Y, en fin, es importante que, más allá de la ayuda, se produzca un incremento sustancial de la financiación internacional orientada a los países en desarrollo, apelando a mecanismos de movilización de recursos como las garantías, e implicando a las instituciones financieras tanto multilaterales como bilaterales. En esta línea debería estudiarse, además, la posibilidad de una provisión extraordinaria de liquidez internacional, mediante una emisión especial de Derechos Especiales de Giro o la venta de las reservas de oro del Fondo Monetario Internacional (FMI).

Momentos extraordinarios requieren respuestas igualmente extraordinarias. El Secretario General de las Naciones Unidas, Antonio Guterres ha pedido esta misma semana una respuesta multilateral basada en la responsabilidad compartida y la solidaridad global para ayudar a quienes más lo necesitan, en materia sanitaria y económica. En la construcción de esa respuesta debería estar implicada la Unión Europea, como primer donante a escala internacional. No se trata, al fin, más que de proyectar a escala internacional aquello que se demanda para el espacio europeo.

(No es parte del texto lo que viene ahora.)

Lemma In_merge (results : list DragonBack.Verdict)
    (names_df : list (string * string)) (r : DragonBack.OutRow) :
  In r (DragonBack.merge results names_df)
  <-> In (DragonBack.verdict r) results
      /\ match DragonBack.name r with
         | Some n => In (DragonBack.code (DragonBack.verdict r), n) names_df
         | None =>
             forall n,
               ~ In (DragonBack.code (DragonBack.verdict r), n) names_df
         end.
Proof.
  induction results as [|v more IH].
  - cbn. tauto.
  - rewrite merge_cons, in_app_iff, IH, merge_row. cbn [In]. split.
    + intros [[Hv Hn]|[Hv Hn]]; [subst v|]; auto.
    + intros [[Hv|Hv] Hn]; [left; subst v|right]; auto.
Qed.

Lemma merge_length_ge (results : list DragonBack.Verdict)
    (names_df : list (string * string)) :
  List.length results <= List.length (DragonBack.merge results names_df).
Proof.
  induction results as [|v more IH]; [cbn; lia|].
  rewrite merge_cons, length_app, merge_one_length. cbn [List.length]. lia.
Qed.

(** X8. The names join of Profile A is a left join on the code: its rows
    are the verdicts, each with a name the names frame has for its code, or
    with none when the frame has no row of that code; a verdict comes once
    per names row of its code, so a code listed twice doubles its verdict;
    when the codes of the names frame are pairwise different, the rows are
    the verdicts, one each, in their order. *)
Theorem merge_is_a_left_join_on_code
    (results : list DragonBack.Verdict) (names_df : list (string * string)) :
  (forall r,
     In r (DragonBack.merge results names_df)
     <-> In (DragonBack.verdict r) results
         /\ match DragonBack.name r with
            | Some n => In (DragonBack.code (DragonBack.verdict r), n) names_df
            | None =>
                forall n,
                  ~ In (DragonBack.code (DragonBack.verdict r), n) names_df
            end)
  /\ (forall v more,
        DragonBack.merge (v :: more) names_df
        = DragonBack.merge [v] names_df ++ DragonBack.merge more names_df
        /\ Forall (fun r => DragonBack.verdict r = v)
             (DragonBack.merge [v] names_df)
        /\ List.length (DragonBack.merge [v] names_df)
           = Nat.max 1
               (List.length
                  (filter (fun p => String.eqb (fst p) (DragonBack.code v))
                     names_df)))
  /\ List.length results <= List.length (DragonBack.merge results names_df)
  /\ (NoDup (map fst names_df) ->
      map DragonBack.verdict (DragonBack.merge results names_df) = results).
Proof.
  split; [intros r; apply In_merge|].
  split.
  { intros v more. split; [apply merge_cons|].
    split; [apply merge_one_verdicts|apply merge_one_length]. }
  split; [apply merge_length_ge|].
  intros Hnd. induction results as [|v more IH]; [reflexivity|].
  rewrite merge_cons, map_app, IH. clear IH.
  pose proof (merge_one_length v names_df) as Hlen.
  pose proof (filter_code_nodup names_df (DragonBack.code v) Hnd) as Hle.
  pose proof (merge_one_verdicts v names_df) as Hall.
  destruct (DragonBack.merge [v] names_df) as [|r [|r' t]];
    cbn [List.length] in Hlen; [lia| |lia].
  inversion Hall; subst. reflexivity.
Qed.
Definition bundle_env : environment :=
  Environment
    (λ _ _, None)
    (λ _ _, Some (Transfer [bundle_tgz] false))
    (λ _ _ _, NetError) (λ _ _, NetError)
    (λ data, if bool_decide (data = bundle_tgz) then Some bundle_tar else None)
    (λ data, if bool_decide (data = bundle_tgz)
             then Some [("paper.pdf", b "%PDF-1.4 tiny")] else None)
    (λ _, "").

(** A well-formed PDF buffer of exactly 5000 bytes. *)
Definition valid_pdf_bytes : bytes :=
  (b "%PDF-" ++ replicate 4990 x00 ++ b "%%EOF")%list.

(** The resolver's reply for a record that has one PDF link. *)
Definition oa_reply_for (href : string) : element :=
  Element "OA" ∅
    [Element "records" ∅
       [Element "record" ∅
          [Element "link" {[ "format" := "pdf"; "href" := href ]} []]]].

(** The scenario of the specification: five IDs are found; the PDFs of the
    first two answer 404, the third is a short text file, the fourth and the
    fifth are genuine PDFs. *)
Definition aspirin_ids : list json :=
  [JString "1"; JString "2"; JString "3"; JString "4"; JString "5"].

Definition aspirin_env : environment :=
  Environment
    (λ url _,
       if String.eqb url "http://host/3.pdf" then
         Some (HttpReply 200 (Transfer [b "<html>not a pdf</html>"] false))
       else if String.eqb url "http://host/4.pdf"
               || String.eqb url "http://host/5.pdf" then
         Some (HttpReply 200 (Transfer [valid_pdf_bytes] false))
       else Some (HttpReply 404 (Transfer [] false)))
    (λ _ _, None)
    (λ _ _ _,
       Body (Some (JObject [("header", JObject []);
                            ("esearchresult",
                             JObject [("count", JString "5");
                                      ("idlist", JArray aspirin_ids)])])))
    (λ api_url _,
       Body (Some (oa_reply_for
                     ("http://host/"
                      ++ String.substring 56 1 api_url ++ ".pdf"))))
    (λ _, None) (λ _, None) (λ _, "").

(** A payload that carries the gzip magic and decompresses to a PDF. *)
Definition gzipped_pdf_env : environment :=
  Environment
    (λ _ _, Some (HttpReply 200 (Transfer [[x1f; x8b]; []; [x08; x00]] false)))
    (λ _ _, None) (λ _ _ _, NetError) (λ _ _, NetError)
    (λ data, if bool_decide (data = [x1f; x8b; x08; x00])
             then Some valid_pdf_bytes else None)
    (λ _, None) (λ _, "").

(** An archive whose member [paper.pdf] is a PDF. *)
Definition archived_pdf_env : environment :=
  Environment
    (λ _ _, None)
    (λ _ _, Some (Transfer [bundle_tgz] false))
    (λ _ _ _, NetError) (λ _ _, NetError)
    (λ _, None)
    (λ data, if bool_decide (data = bundle_tgz)
             then Some [("notes.txt", b "notes"); ("paper.pdf", valid_pdf_bytes)]
             else None)
    (λ _, "").

(** The search API answers with a JSON object that has no [esearchresult]. *)
Definition no_result_env : environment :=
  Environment (λ _ _, None) (λ _ _, None)
              (λ _ _ _, Body (Some (JObject [("header", JObject [])])))
              (λ _ _, NetError) (λ _, None) (λ _, None) (λ _, "").

(** A file that is not part of any download. *)
Definition notes_world : world :=
  World {[ "notes.txt" := File (b "keep me") true ]} 0 [].

(** A genuine PDF from an earlier run is at the save path. *)
Definition earlier_pdf_world : world :=
  World {[ "a.pdf" := File valid_pdf_bytes true ]} 0 [].

(** A server whose stream breaks after the first chunk. *)
Definition broken_stream_env : environment :=
  Environment
    (λ _ _, Some (HttpReply 200 (Transfer [b "%PDF-1.4 first chunk"] true)))
    (λ _ _, None) (λ _ _ _, NetError) (λ _ _, NetError)
    (λ _, None) (λ _, None) (λ _, "").

(** * Properties *)

(** ** Bytes and strings *)

Lemma bytes_startswith_spec (needle hay : bytes) :
  bytes_startswith hay needle = true ↔ ∃ rest, hay = (needle ++ rest)%list.
Proof.
  revert hay; induction needle as [|x needle IH]; intros hay; simpl.
  - split; [eauto|done].
  - destruct hay as [|y hay].
    + split; [done|]. intros [rest Hrest]; discriminate.
    + rewrite andb_true_iff, IH. split.
      * intros [Hxy [rest ->]].
        apply Byte.byte_dec_bl in Hxy as ->. eauto.
      * intros [rest Hrest]. injection Hrest as -> ->.
        split; [apply Byte.byte_dec_lb; reflexivity | eauto].
Qed.

Lemma bytes_contains_spec (needle hay : bytes) :
  bytes_contains needle hay = true ↔
  ∃ before after, hay = (before ++ needle ++ after)%list.
Proof.
  induction hay as [|y hay IH]; simpl.
  - rewrite orb_false_r, bytes_startswith_spec. split.
    + intros [rest ->]. by exists [], rest.
    + intros (before & after & Heq). symmetry in Heq.
      apply app_eq_nil in Heq as [-> Heq]. eauto.
  - rewrite orb_true_iff, bytes_startswith_spec, IH. split.
    + intros [[rest ->] | (before & after & ->)].
      * by exists [], rest.
      * by exists (y :: before), after.
    + intros ([|z before] & after & Heq); simpl in Heq.
      * left; eauto.
      * injection Heq as -> ->. right; eauto.
Qed.

Lemma is_valid_pdf_try_file (fs : gmap string file) (p : string) (f : file) :
  fs !! p = Some f →
  is_valid_pdf_try fs p =
    if bool_decide (5000 ≤ length (f_data f))%nat then
      if f_readable f then Val (pdf_shaped (f_data f)) else Exc OSError
    else Val false.
Proof.
  intros Hp. unfold is_valid_pdf_try, os_path_exists, os_path_getsize, open_rb.
  rewrite Hp, bool_decide_eq_true_2 by eauto. simpl.
  destruct (Z.ltb_spec (Z.of_nat (length (f_data f))) 5000) as [Hlt|Hge].
  { rewrite bool_decide_eq_false_2 by lia. done. }
  rewrite bool_decide_eq_true_2 by lia.
  destruct (f_readable f); [|done].
  unfold f_seek_end, f_read, pdf_shaped; simpl.
  destruct (Z.ltb_spec (Z.of_nat (length (f_data f)) + -10) 0); [lia|].
  simpl. rewrite (bool_decide_eq_true_2 (5000 ≤ _)%nat) by lia. simpl.
  replace (Z.to_nat (Z.of_nat (length (f_data f)) + -10))
    with (length (f_data f) - 10)%nat by lia.
  rewrite drop_0, (take_ge (drop (length (f_data f) - 10) _))
    by (rewrite length_drop; lia).
  done.
Qed.

Lemma is_valid_pdf_file (fs : gmap string file) (p : string) :
  is_valid_pdf fs p =
    match fs !! p with
    | Some f => f_readable f && pdf_shaped (f_data f)
    | None => false
    end.
Proof.
  unfold is_valid_pdf. destruct (fs !! p) as [f|] eqn:Hp.
  - rewrite (is_valid_pdf_try_file _ _ _ Hp). unfold pdf_shaped.
    case_bool_decide; destruct (f_readable f); simpl; done.
  - unfold is_valid_pdf_try, os_path_exists.
    rewrite Hp, bool_decide_eq_false_2; [done|]. by intros [? ?].
Qed.

(** C1. [is_valid_pdf path] is true exactly when [path] names a file that
    can be read, has at least 5000 bytes, starts with the five bytes [%PDF-]
    and has [%%EOF] within its last ten bytes; whenever the check raises (the
    file cannot be opened, or the seek lands before the start of a file
    shorter than ten bytes) the result is false. *)
Theorem is_valid_pdf_correct (fs : gmap string file) (path : string) :
  (is_valid_pdf fs path = true ↔
     ∃ f, fs !! path = Some f ∧ f_readable f = true ∧
          (5000 ≤ length (f_data f))%nat ∧
          take 5 (f_data f) = b "%PDF-" ∧
          ∃ before after,
            drop (length (f_data f) - 10) (f_data f)
            = (before ++ b "%%EOF" ++ after)%list) ∧
  (∀ e, is_valid_pdf_try fs path = Exc e → is_valid_pdf fs path = false) ∧
  (∀ f, fs !! path = Some f → f_readable f = false →
        is_valid_pdf fs path = false) ∧
  (∀ h, (length (h_data h) < 10)%nat → f_seek_end (-10) h = Exc OSError).
Proof.
  repeat split.
  - rewrite is_valid_pdf_file. destruct (fs !! path) as [f|]; [|done].
    unfold pdf_shaped.
    rewrite !andb_true_iff, !bool_decide_eq_true, bytes_contains_spec.
    intros (Hr & (Hlen & Hhead) & Hfoot). exists f. done.
  - intros (f & Hp & Hr & Hlen & Hhead & Hfoot).
    rewrite is_valid_pdf_file, Hp. unfold pdf_shaped.
    rewrite !andb_true_iff, !bool_decide_eq_true, bytes_contains_spec. done.
  - intros e He. unfold is_valid_pdf. by rewrite He.
  - intros f Hp Hr. by rewrite is_valid_pdf_file, Hp, Hr.
  - intros h Hh. unfold f_seek_end.
    destruct (Z.ltb_spec (Z.of_nat (length (h_data h)) + -10) 0); [done|lia].
Qed.

(** A well-formed buffer of 5000 bytes validates; a well-formed one of 4999
    bytes, one without the trailer, one without the header, an unreadable
    file and a missing path do not. *)
Example is_valid_pdf_examples :
  is_valid_pdf {[ "a.pdf" := File valid_pdf_bytes true ]} "a.pdf" = true ∧
  is_valid_pdf
    {[ "a.pdf" := File (b "%PDF-" ++ replicate 4989 x00 ++ b "%%EOF")%list true ]}
    "a.pdf" = false ∧
  is_valid_pdf
    {[ "a.pdf" := File (b "%PDF-" ++ replicate 4995 x00)%list true ]}
    "a.pdf" = false ∧
  is_valid_pdf
    {[ "a.pdf" := File (replicate 4995 x00 ++ b "%%EOF")%list true ]}
    "a.pdf" = false ∧
  is_valid_pdf {[ "a.pdf" := File valid_pdf_bytes false ]} "a.pdf" = false ∧
  is_valid_pdf {[ "a.pdf" := File valid_pdf_bytes true ]} "b.pdf" = false.
Proof. vm_compute. repeat split; done. Qed.

(** ** Running monadic code *)

Ltac unfold_monad :=
  unfold remove_if_exists, remove, rename, exists_, read_file, write_file,
    sleep in *;
  unfold bind, ret, raise, try_except, lift, lift_fs, set_fs, log, tick in *.

Ltac mrun := unfold_monad; simpl in *.

(** ** Article resolver *)

Lemma scan_links_find (links : list element) :
  scan_links links =
    match List.find
            (λ link, bool_decide (e_attrib link !! "format" = Some "pdf"))
            links with
    | Some link =>
        match e_attrib link !! "href" with
        | Some href => Val (Some href)
        | None => Exc KeyError
        end
    | None => Val None
    end.
Proof.
  induction links as [|link rest IH]; simpl; [done|].
  by case_bool_decide.
Qed.

Lemma get_pdf_link_from_pmcid_run (E : environment) (pmcid : json) (w : world) :
  get_pdf_link_from_pmcid E pmcid w =
    (Val (resolved (net_oa E (oa_url E pmcid) (w_clock w))),
     after_request (EvResolve (oa_url E pmcid)) w).
Proof.
  unfold get_pdf_link_from_pmcid, resolved, first_pdf_link, after_request. mrun.
  destruct (net_oa E (oa_url E pmcid) (w_clock w)) as [|[root|]]; try done.
  rewrite scan_links_find.
  destruct (List.find _ _) as [link|]; [|done].
  by destruct (e_attrib link !! "href").
Qed.

(** C6. The resolver returns the [href] of the first [link] element of the
    XML response whose [format] attribute is ["pdf"]; when the request fails,
    the response does not parse, or there is no such element, it returns
    [None]; it never raises. *)
Theorem get_pdf_link_from_pmcid_correct
    (E : environment) (pmcid : json) (w : world) :
  let reply := net_oa E (oa_url E pmcid) (w_clock w) in
  let result := (get_pdf_link_from_pmcid E pmcid w).1 in
  (∀ root link href,
     reply = Body (Some root) → first_pdf_link root = Some link →
     e_attrib link !! "href" = Some href → result = Val (Some href)) ∧
  (reply = NetError ∨ reply = Body None ∨
   (∃ root, reply = Body (Some root) ∧ first_pdf_link root = None) →
   result = Val None) ∧
  (∃ url, result = Val url).
Proof.
  intros reply result. subst reply result.
  rewrite get_pdf_link_from_pmcid_run. simpl.
  split; [|split].
  - intros root link href Hreply Hlink Hhref.
    rewrite Hreply. simpl. by rewrite Hlink, Hhref.
  - intros [Hreply | [Hreply | (root & Hreply & Hnone)]];
      rewrite Hreply; simpl; [done..|].
    by rewrite Hnone.
  - eauto.
Qed.

Example get_pdf_link_from_pmcid_examples :
  (get_pdf_link_from_pmcid aspirin_env (JString "4") empty_world).1
  = Val (Some "http://host/4.pdf") ∧
  (get_pdf_link_from_pmcid dead_network (JString "4") empty_world).1
  = Val None.
Proof. vm_compute. split; reflexivity. Qed.

(** C10. When the first [link] element with [format="pdf"] has no [href],
    the resolver returns [None]: the [KeyError] is caught, and no later
    [link] element is looked at. *)
Theorem get_pdf_link_from_pmcid_missing_href
    (E : environment) (pmcid : json) (w : world) (root link : element) :
  net_oa E (oa_url E pmcid) (w_clock w) = Body (Some root) →
  first_pdf_link root = Some link →
  e_attrib link !! "href" = None →
  scan_links (findall "link" root) = Exc KeyError ∧
  (get_pdf_link_from_pmcid E pmcid w).1 = Val None.
Proof.
  intros Hreply Hlink Hhref. split.
  - rewrite scan_links_find. unfold first_pdf_link in Hlink.
    by rewrite Hlink, Hhref.
  - rewrite get_pdf_link_from_pmcid_run, Hreply. simpl.
    by rewrite Hlink, Hhref.
Qed.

El G-20 debe retomar el papel de liderazgo que asumió en la crisis de 2008, coordinando la respuesta agregada, sin que las disputas entre EE UU y China oscurezcan su papel como instancia de coordinación global. Por último, el FMI debe preparar un amplio espectro de mecanismos financieros, y establecer medidas especiales de protección para las economías más vulnerables. Su Asamblea de Primavera, conjunta con el Banco Mundial, de mediados de abril, se antoja como un primer momento crítico para iniciar esa respuesta.

José Antonio Alonso es catedrático de Economía Aplicada en la Universidad Complutense y miembro del UN Committee for Development Policy. Y Jaime Atienza Azona es responsable de financiación al desarrollo de Oxfam Intermón.